Un premio científico que recuerda el camino por recorrer


La imagen del estadio de Wimbledon puesto en pie, homenajeando a Sarah Gilbert, la profesora de la Universidad de Oxford que codiseñó una de las vacunas contra la covid-19, constituye todo un símbolo de esta época. Una de las pocas consecuencias positivas de este año y medio de horrores ha sido la rehabilitación de la ciencia en el imaginario social. Los investigadores y sus instituciones se han convertido en héroes del momento y en los artífices de cualquier salida al laberinto vírico en el que estamos atrapados. Hoy sabemos que no hay seguridad personal ni prosperidad económica en ausencia de un esfuerzo científico tenaz, generosamente financiado y liderado por el mejor talento.

Tal vez por estas razones tiene especial valor el premio concedido al investigador español Alberto García-Basteiro. El profesor asociado de ISGlobal y médico-epidemiólogo del Hospital Clínic de Barcelona ha sido distinguido con el premio Stephen Lawn Memorial de este año. Este galardón —iniciativa de tres de las organizaciones científicas más prestigiosas en este campo y anunciado en la conferencia anual del sector, The Union— se concede anualmente a investigadores menores de 40 años por su trabajo en el campo de la tuberculosis y el VIH-sida en África.

El reconocimiento supone, además, un espaldarazo a la cooperación científica entre el Sur y el Norte. García-Basteiro ha desempeñado buena parte de su trabajo en Mozambique, donde coordina la Unidad de Investigación de Tuberculosis y VIH del Centro de Investigación de Salud de Manhiça (CISM). Su carrera se ha desarrollado en paralelo con la de este centro de referencia mundial, que estos días cumple 25 años. Las consecuciones del CISM y de las generaciones de científicos africanos y españoles que se han formado en él suponen uno de los mayores orgullos de la historia de la Cooperación Española en el continente.

Hoy sabemos que no hay seguridad personal ni prosperidad económica en ausencia de un esfuerzo científico

Pero este premio, la tuberculosis y los centros de investigación como el CISM son también un recordatorio del largo camino que nos queda por recorrer. Para los países más pobres del planeta, las epidemias ya eran rutina mucho antes de que llegase el coronavirus. La tuberculosis, la malaria, el Chagas, el dengue y tantas otras enfermedades de la pobreza han permanecido condenadas al rincón de los esfuerzos científicos globales y la financiación internacional.

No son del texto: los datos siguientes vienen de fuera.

(** The content of an op crosses the wire whole: asked by the spoke for an op of the
    batch it is applying, or by the hub for a file the spoke holds, from any offset,
    inline or on a connection of its own, the bytes the other end reads are those the
    content has; and whatever a spoke asks, it is given only content of a file op of a
    batch the hub is sending it, from an offset within the file. *)
Theorem content_crosses_wire batches ob batch pb content op offset bytes :
  batches !! batch = Some pb -> pb_content pb = Some content -> pb_ops pb !! o_path op = Some op ->
  ekind (o_entry op) = File -> 0 <= offset -> esize (o_entry op) < 2 ^ 63 -> len bytes = esize (o_entry op) - offset ->
  content op offset = Ok (MkReader bytes None) -> ob = BulkOpens \/ len bytes <= InlineMax ->
  (let '(a, conn) := need batches ob (need_msg (MkWireNeed batch op offset)) in
   forall late, content_of op offset (Ok a) (from_option Ok (Err late) conn) = Ok (MkReader bytes None)) /\
  (forall fetched root path, let g := MkWireGet root path (o_entry op) offset in
   fetched g = Ok (MkReader bytes None) ->
   if fetch_inline ob (o_entry op) offset then fetched_inline path (Ok (spoke_fetch fetched (fetch_msg g))) = Ok (MkReader bytes None)
   else exists conn, bulk_get fetched g = (bulk_msg, Some conn) /\ fetched_bulk path (o_entry op) offset (Ok bulk_msg) conn = Ok (MkReader bytes None)) /\
  (forall m a conn, need batches ob m = (a, conn) -> m_T a = msgData ->
   exists n pb c op' rc, m_Need m = Some n /\ batches !! n_Batch n = Some pb /\ pb_content pb = Some c /\ pb_ops pb !! o_path (n_Op n) = Some op' /\
     ekind (o_entry op') = File /\ 0 <= n_Offset n <= esize (o_entry op') /\ c op' (n_Offset n) = Ok rc /\
     (m_Bulk a = false -> rc = MkReader (m_Data a) None) /\ (m_Bulk a = true -> conn = Some (copied rc))).
Proof.
  intros Hb Hc Hop Hk Ho Hsz Hlen Hct Hbulk.
  assert (Same (o_entry op) (o_entry op) = true) as Hsame by (unfold Same; rewrite bool_decide_true, Hk, !Z.eqb_refl, String.eqb_refl by done; done).
  assert (wrap64 (esize (o_entry op) - offset) = len bytes) as Hw.
  { rewrite wrap64_small; [done|]. unfold len in Hlen. lia. }
  assert (need_op pb (MkWireNeed batch op offset) = Some op) as Hn.
  { unfold need_op. cbn [n_Op n_Offset]. rewrite Hop, Z.eqb_refl, Hsame, bool_decide_true by done. cbn [negb orb].
    destruct (Z.ltb_spec offset 0); [lia|]. destruct (Z.ltb_spec (esize (o_entry op)) offset); [unfold len in Hlen; lia|done]. }
  split_and!.
  - unfold need. cbn [need_msg m_Need n_Batch]. rewrite Hb, Hc, Hn. cbn [n_Offset]. rewrite Hct. destruct (inline (MkReader bytes None)) as [data|data rest|e] eqn:Ei.
    + apply inline_whole in Ei as [[= ->] _]. done.
    + apply inline_parts in Ei as [Ei Hl]. destruct Hbulk as [->|]; [|cbn [rd_bytes] in Hl; lia]. intros late. cbn [from_option]. unfold content_of, call_answer. cbn.
      rewrite Hw. unfold copied. rewrite Ei. cbn [rd_bytes]. by rewrite limit_all.
    + by destruct (inline_good bytes e).
  - intros fetched root path g Hg. unfold fetch_inline. assert (inline (MkReader bytes None) = Whole bytes \/ ob = BulkOpens /\ InlineMax < len bytes) as Hi.
    { unfold inline. cbn [rd_bytes rd_err]. destruct (Z.ltb_spec InlineMax (len bytes)); [right; split; [destruct Hbulk; [done|lia]|done]|by left]. }
    rewrite Hw. destruct Hi as [Hi|[-> Hl]].
    + pose proof (inline_whole _ _ Hi) as [_ Hl]. assert ((match ob with NoBulk => true | _ => len bytes <=? InlineMax end) = true) as -> by (destruct ob; [done|by apply Z.leb_le..]).
      unfold fetched_inline, spoke_fetch. cbn [fetch_msg m_Get]. rewrite Hg, Hi. cbn. destruct (Z.ltb_spec InlineMax (len bytes)); [lia|done].
    + destruct (Z.leb_spec (len bytes) InlineMax); [lia|]. unfold bulk_get. rewrite Hg. eexists. split; [done|]. unfold fetched_bulk, call_answer, copied. cbn [rd_bytes]. cbn -[limit wrap64]. by rewrite Hw, limit_all.
  - intros m a conn. unfold need. destruct (m_Need m) as [n|]; [|by intros [= <- <-]]. destruct (batches !! n_Batch n) as [pb'|] eqn:Eb; [|by intros [= <- <-]].
    destruct (pb_content pb') as [c|] eqn:Ec; [|by intros [= <- <-]]. destruct (need_op pb' n) as [op'|] eqn:En; [|by intros [= <- <-]].
    unfold need_op in En. destruct (pb_ops pb' !! o_path (n_Op n)) as [op2|] eqn:Eo; [|done].
    destruct (_ || _) eqn:Eg in En; [done|]. injection En as ->. bool_hyps. destruct (c op' (n_Offset n)) as [rc|] eqn:Erc; [|by intros [= <- <-]].
    intros Hres Ht. exists n, pb', c, op', rc. split_and!; [done..|lia|done| |].
    all: revert Hres; destruct (inline rc) as [data|data rest|e] eqn:Ei; [|destruct ob|]; intros [= <- <-]; try done; intros _.
    + by apply inline_whole in Ei as [-> _].
    + apply inline_parts in Ei as [-> _]. done.
Qed.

Para quienes operan en estas trincheras, el momento dulce que vive la investigación científica podría ser un espejismo que dure lo que duran los problemas de los países ricos.

“Soy escéptico sobre el impacto que [la covid-19] va a tener en otras enfermedades”, ­señalaba García-Basteiro en una conversación con este blog tras la concesión del premio. “Ha venido la pandemia y hemos abandonado las estrategias de control de la tuberculosis. La notificación de casos ha disminuido entre un 20% y un 30% en 2020. Todo apunta a un retroceso de ocho años en los niveles de mortalidad”.

Es difícil no compartir su frustración. La respuesta internacional al nuevo coronavirus no solo deja a un lado a los países más pobres, sino que debilita los esfuerzos contra las demás enfermedades de sus poblaciones. Pero García-Basteiro, como todos los profesionales de la ciencia que trabajan en este campo, saben que la suya es una carrera de fondo. Ellos cumplen con su responsabilidad. La nuestra es trasladar el entusiasmo de las gradas de Wimbledon a las urnas, los presupuestos y la conversación pública. La tragedia de la covid-19 sería doble si al sufrimiento de esta pandemia añadimos la incapacidad de extraer lecciones de ella.